Thursday, October 08, 2009


In your opinion, what caused the financial crisis? Or should I say, who caused the financial crisis? Was it credit swaps, bundled mortgages, derivatives, under-capitalization of banks or all of the above? Was it Alan Greenspan who allowed the economy to heat up, grow too fast and sanctioned an unregulated, shadow economy to thrive and crash? Or does Ben Bernanke partially get the blame? More likely, does a poorly run SEC or inattentive Federal Reserve take responsibility?

Well, what or who is responsible can now be debated on a new site dubbed “Recessipedia” – launched by the Museum of American Finance (New York City), a Makovsky client, who we worked closely with to develop the site and get attention for it.

Recessipedia” is like wikipedia but with a few twists. Like Wikipedia, anyone can add or edit an article. More than 150 have been posted so far. Unlike Wikipedia, personal viewpoints are welcome, as well as the points of view of the companies involved in what we’re increasingly calling the Great Recession. Traders, investors, government officials and members of the general public are all welcome to contribute their piece of the puzzle. Ultimately, we hope a definitive chronology of events can be assembled and future generations can avoid the mistakes of the past.

In a Wall Street Journal blog post by Peter McKay, Professor Robert E. Wright of Augustana College , one of “Recessipedia’s” editors, says he’s hoping that “consensus on a single version of events will emerge out of the give and take ultimately enhancing the public record.” You can join the crowd and add to its wisdom by starting here.

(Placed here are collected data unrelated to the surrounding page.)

(* ===== verification/Prelude.v ===== *)
(** * Cinnabar's world, its blob cache, ordered commits and column bookkeeping, verified

    Cinnabar is a Minecraft Bedrock client. This development models [src/crates/world/src], the crate that
    owns the client's world: it decodes what the server sends, keeps it packed, answers the mesher's, the
    lighting's and the collision code's questions, and tells them what to rebuild; the blob cache of
    [src/crates/protocol/src], through which chunk packets pass on their way to it; the ordered commits of
    [src/crates/client-world/src/ingestion], which decide when each event of the server may change the world; and
    the column bookkeeping of [src/crates/chunk-pipeline/src/stream], which knows what is resident and what to ask for.
    The rest of the client (transport, ECS, rendering, assets, user interface) reads and drives these.

    ** How the parts fit together

    A level-chunk or sub-chunk packet is read by a byte reader (Wire) into sections of paletted layers
    (Palette, SubChunk), biome columns (Biome) and block-entity records (NbtScan, Entities), a whole column
    at a time (LevelChunk). The decoded values are committed to the chunk store (Store...), which matches
    them with what it holds, allocates collision revisions (Revisions) and reports the sections that
    changed and the meshes that see them (Keys). Single-block updates edit the packed layers in place of a
    copy (SubChunk, Palette). A chunk packet whose bodies were replaced by hashes waits in the resolver
    (BlobResolver, BlobIntake) until its bodies are in the content-addressed store (BlobStore), and then
    leaves it, in order for each column, as the packet it stands for or as a request to send it again.
    Every event has a sequence and a footprint of what it reads and writes (Lanes). It is admitted, prepared by
    a worker and committed as soon as nothing before it that is unfinished conflicts with it (Ordered).
    Mesh jobs read a 3x3x3 neighbourhood of sections (Mesh, Snapshot). As the player moves, the columns that enter
    the view are found row by row (ColumnScan) and requested in the order of their admission (Requests, over the
    records and queues of Columns); what is resident is kept by column, with a journal that lets a reader follow it (ColumnSet).

    ** Files

    - Prelude: loops that may panic ([foldM]), loops with fuel ([run]), a [result] type with its monad,
      counting lemmas. Packed: the word packing of [palette.rs]. Bytes: integers as bytes, [BTreeMap].
      Counting: checked [usize] sums, sums over maps, strict orders, [dedup], maps listed in order.
    - Palette ([palette.rs], [palette/edits.rs]): [PalettedStorage] and every operation. PaletteSlots,
      PaletteSpec, PaletteUpdates, PaletteViews hold the lemmas; PaletteTheorems the properties.
    - NbtTree ([nbt_tree.rs]): encoder and parser; NbtTreeSpec: round trip and the loop equation. NbtScan
      ([block_entity.rs]): the strict scanner; NbtScanSpec, NbtRoot: the scanner against the
      parser. Entities: live updates, tails, packet entries; EntityTheorems.
    - Keys ([chunk.rs], [mutation.rs], [mesh_neighbourhood/offsets.rs]): keys, their order, dependents, neighbour reach.
      Mesh, MeshTheorems ([mesh_neighbourhood.rs]), Snapshot ([section_snapshot.rs]).
    - Wire, SubChunk ([sub_chunk.rs], [sub_chunk/payload.rs]) with SubChunkSpec,
      SubChunkTheorems; Biome ([biome.rs]); LevelChunk ([store/level_chunk.rs]) with LevelChunkSpec.
    - Revisions ([collision_revision.rs]): the shared atomic counter, as a function and as interleaved steps.
    - Store ([store.rs], [store/helpers.rs], [chunk.rs]): data, queries, the monad of the store and, with
      StoreCommits, its methods. StoreInv: total correctness ([wp]), the invariant [store_ok] and the
      relation [evolves] between the stores before and after. StoreOpsSpec, StoreBatchSpec,
      StoreColumnSpec: one specification per method. StoreTraces: evictions, how decoders meet the
      preconditions of commits, and runs of operations. StoreTheorems: the properties.
    - Light ([light.rs]): packed nibbles, section light, the light store and its snapshots; LightSpec.
      Effects: a state monad with errors and panics, its [wp] and loop rules.
    - The light solver ([light_solver/]): Light also has [types.rs]; LightState ([cache.rs], [output.rs],
      [queue.rs]), LightSolve ([solve.rs], [scratch.rs]), LightChanges ([changes.rs]). LightGrid: positions and
      dense indices. LightField: the abstract specification, what light is. LightRules: a rule per small step.
      LightDarken, LightIncrease: the two halves of a solve; LightSolveSpec: buffers between solves and the
      phases together; LightChangesSpec: the relight; LightOutput: packing, and the walk of a section's direct sky.
      LightResults: what calls return, and the properties.
      LightFull ([full.rs]): the full solve; LightFullGrid: its padded grid; LightFullSeed,
      LightFullSpread: its phases; LightFullResults: the phases together, the copy-out and the properties.
    - BlobStore ([blob_cache.rs], [blob_cache/persistence.rs]): the store with its pins, its insertion and
      eviction. BlobStoreSpec: its invariant and one specification per operation;
      BlobStoreTheorems.
    - BlobPackets ([blob_cache/resolver/ordering.rs], [recovery.rs], [accounting.rs], [reconstruction.rs]):
      columns, recoveries, byte accounts and reconstruction of packets, with BlobPacketsSpec. BlobResolver
      ([blob_cache/resolver.rs], [pressure.rs]): state, accounting, abandonment, output of resolved packets.
      BlobIntake ([resolver.rs], [miss_response.rs], [status.rs]): the entry points. BlobResolverInv: the
      invariant of the resolver; BlobResolverSpec: abandonment and accounting, with [evolves], what every
      step keeps; BlobIntakeSpec, BlobAcceptSpec, BlobMissSpec, BlobOutputSpec: one specification per
      operation. BlobResolverTheorems: sequences of calls and the properties.
    - Lanes ([lanes.rs], and the event types of [protocol/src]): consumers, columns, footprints, classification
      and the summary of earlier events, with the relation [conflicts] that the summary decides. Ordered
      ([ordered.rs], [ordered/ingress.rs]): [OrderedCommitState] and every operation. OrderedSpec: the invariant
      [ordered_ok], what a call may change ([moves]), admission and completion. OrderedChoice: scans, lookahead,
      bursts and the start of a step. OrderedTheorems: runs of calls and the properties.
    - ColumnScan ([column_scan.rs]): disks, row spans by bisection and the iterator over entering columns. Columns
      ([column_bookkeeping.rs]): records and queues indexed by column, with the class [ColumnOwned]. ColumnSet
      ([column_set.rs], and the replay of [near_drawn.rs]): the section set. Requests ([request_queue.rs], with the
      requests of [model.rs], their classes of [diagnostics.rs], and of [requests/dispatch.rs] the loop that takes a batch
      and the call that gives an unsent one back): the queue.

    ** What the theorems show

    - Palettes: an edit or a batch of edits, on stable slots with live counts or by rebuilding, has the effect
      of writing the cells one by one and reports exactly whether anything changed; the packed words,
      bulk reads and equality depend on the cells only; memory stays within its bound.
    - NBT: a tree that encodes parses back; a root the scanner accepts parses, to the metadata the scanner
      cached; scanned records are prefixes within their limits; tails keep the first record of each
      position within count and byte budgets.
    - Sections: decoding is total on all bytes; block updates refine cell writes; the inline cache reuses a
      section only where decoding would give the same blocks, alone and within a whole column.
    - Revisions: concurrent callers never get a revision twice; failure means real exhaustion.
    - Keys and meshes: reach and dependents are exact and inverse to each other, so a mesh that could see a
      change is invalidated; samples read the world captured.
    - Store: no run of operations panics or breaks the invariant; equal revisions mean equal collision
      content; snapshots are current; failed calls have no effect; each commit changes exactly its scope
      and reports exactly what changed, for packets of any bytes.
    - Light: a nibble write changes one sample; storage is determined by its samples; commits are guarded by
      generation. A solve returns the field that the inductive rules of LightField give (the brightest level
      reaching each cell, and direct sky), whatever light was there before; relighting changed cells
      gives the light of a whole solve, and so does the full solve by buckets; loops end and 35 queue
      entries a cell are enough. A solve panics exactly for a region within the voxel limit with more cells than a u32 counts;
      the full solve is proved for padded grids of at most 2^32 cells, since past them it truncates cell numbers.
    - Blob cache: no run of store operations breaks its accounts of bytes and pins; a response is published
      whole or not at all; eviction takes the least recently used bodies without a pin and no more than it must.
      No run of resolver calls panics or hangs, and between calls a packet waits exactly for its absent bodies
      ([waits_absent]); a packet is answered with its hashes sorted into cached, asked for by another and to be asked
      for ([classified_in]), and from then on an admitted one waits, is ready or handed out, or a recovery for all it
      names is queued or handed out; a refused sub-chunk reply is left to the deadline of its request. A response ends the
      waiting for each of its hashes; output leaves in order for each column, and queued ordinary work cannot be held forever;
      a reconstructed packet is the bodies of its hashes with its inline bytes.
    - Ordered commits: no run of calls panics or exceeds an admission bound; the next step is exactly the least
      event that may commit within the budget, with the updates of its burst in order, and a partial batch goes on only
      within the budget; effects in commit order have the result
      of effects in wire order, when those of events that do not conflict commute; the frontier is exact and
      never starves, and chunk data that a pass withholds cannot hold ready work when the pass allows heavy work.
    - Column bookkeeping: the scan yields exactly the columns of the new disk outside the old one, once each, at the
      ends of the coordinates too; records behave as one map, a queue as a list, the section set as a set - the answers of
      its calls, the order of its listings and the next column after a cursor included - and the
      request queue as a list of slots in which a reservation is a barrier, whatever is done to them; of a batch that
      was not sent the live requests are put back where they were, unless it is of an older terrain or does not fit
      beside the queue's 64; replaying the journal brings a reader up to date; a column that lost its
      last section is a new one when it returns.

    ** Conventions and bounds

    A panic ([unwrap], [expect], indexing, overflow in debug builds) is [None]; [Result] is [result]. Loops
    over lists are folds; loops that consume input run with the fuel [S (length input)], which suffices
    because every turn consumes a byte, and the unwinding equation of the loop is proved. Nesting is bounded
    by [MAX_NBT_DEPTH] as in the code. Machine integers are [Z] or [nat] with their range in the invariant
    and the wrap-around, saturation or check written out; [usize] has 64 bits.

    SHA-256, [BlockIds] and [BiomeIds] (registries of other crates) are parameters. Lazily computed caches
    ([OnceLock]) are the functions that compute them. Shared handles ([Arc]) are values: [Arc::make_mut]
    and clones have value semantics, and [Arc::ptr_eq] is only used by the store after equal handles have
    been replaced by the old ones, where it is equality. The one interior mutation, the wire identity of a
    resident section, is written to every place of the store that holds the section. Another store of the
    process may draw revisions between two operations of this one.

    In the resolver, what [capacity()] answers is up to the allocator: a [Layout] gives the sizes of types
    and the answers in the order they are asked, and the theorems hold for each. A [HashMap] is visited in
    an arbitrary fixed order, a reservation fails only past [isize::MAX] bytes, and [debug_assert] is a panic. Sizes stay below the bounds
    [layout_ok] states (2^32 for a capacity), so that [usize] sums do not overflow. xxh64 is a parameter.

    In the ordered commits, world events carry the fields that classification and the choice of a step read, and
    a prepared payload is a parameter. [allowed] in OrderedTheorems states what the callers keep to: sequences
    below 2^64 - 1, one footprint for each sequence up to normalisation, promotion within capacity, no cancelled
    admission of a started event, and at most 2^32 retained payloads. A burst runs with the fuel of one more
    than the entries, which suffices because each turn starts an entry.

    In the column bookkeeping, clocks, ages and counts are 64-bit and queue positions 128-bit, and an overflow is a
    panic: the theorems bound what a run of calls costs ([set_costs], its length) by the clocks. The journal holds
    8192 keys and 64 dispatched requests are remembered, as in the code. The fuel of a bisection and of a scan is the
    rest of its range plus one; [collect] takes any fuel above the number of columns. [Clone] is a copy, and a
    [HashMap] of columns is visited in an arbitrary fixed order.

    ** Not modelled

    Floating point (NBT floats keep their bits, [NbtCompound::float] is left out; [chunk_grid.rs] and
    [weather.rs] compute with [f32]), [block_highlights.rs], getters that only clone handles, test-only
    counters, the latency trace and disk writer of
    the blob cache, and packet fields that the cache only carries along. Other crates: see the component list of the manifest; left out are floating
    point, I/O, GPU and ECS glue, and, as candidates for extension, the framing of the bridge, inventory authority
    and what the chunk pipeline builds on its bookkeeping: scheduling of jobs, retries and transport receipts. *)
From stdpp Require Import base numbers list gmap sets.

Technorati Tags: financial crisis, Alan Greenspan, Ben Bernanke, Recessipedia, Federal Reserve, Wall Street Journal, public relations, Museum of American Finance, Wikipedia,Peter McKay, Professor Robert Wright, public relations, business, Makovsky


Anonymous Hannah said...

Recessipedia sounds like an interesting concept, which seems a good opportunity for those to voice their opinions or for people to learn more about the economic events that have occurred from a different source. While it would also seem beneficial to create a chronology of the events I wonder if people will really learn from their mistakes, or if they do will that be enough? The main idea I seemed to learn in economics is that no matter how hard we try to theorize and plan the economy cannot be completely controlled; time and time again hindsight is 20/20. Maybe the biggest lesson to learn would be that we shouldn’t rely on a few people who are supposed experts to be able to run our economic plans blindly until we are down enough to notice.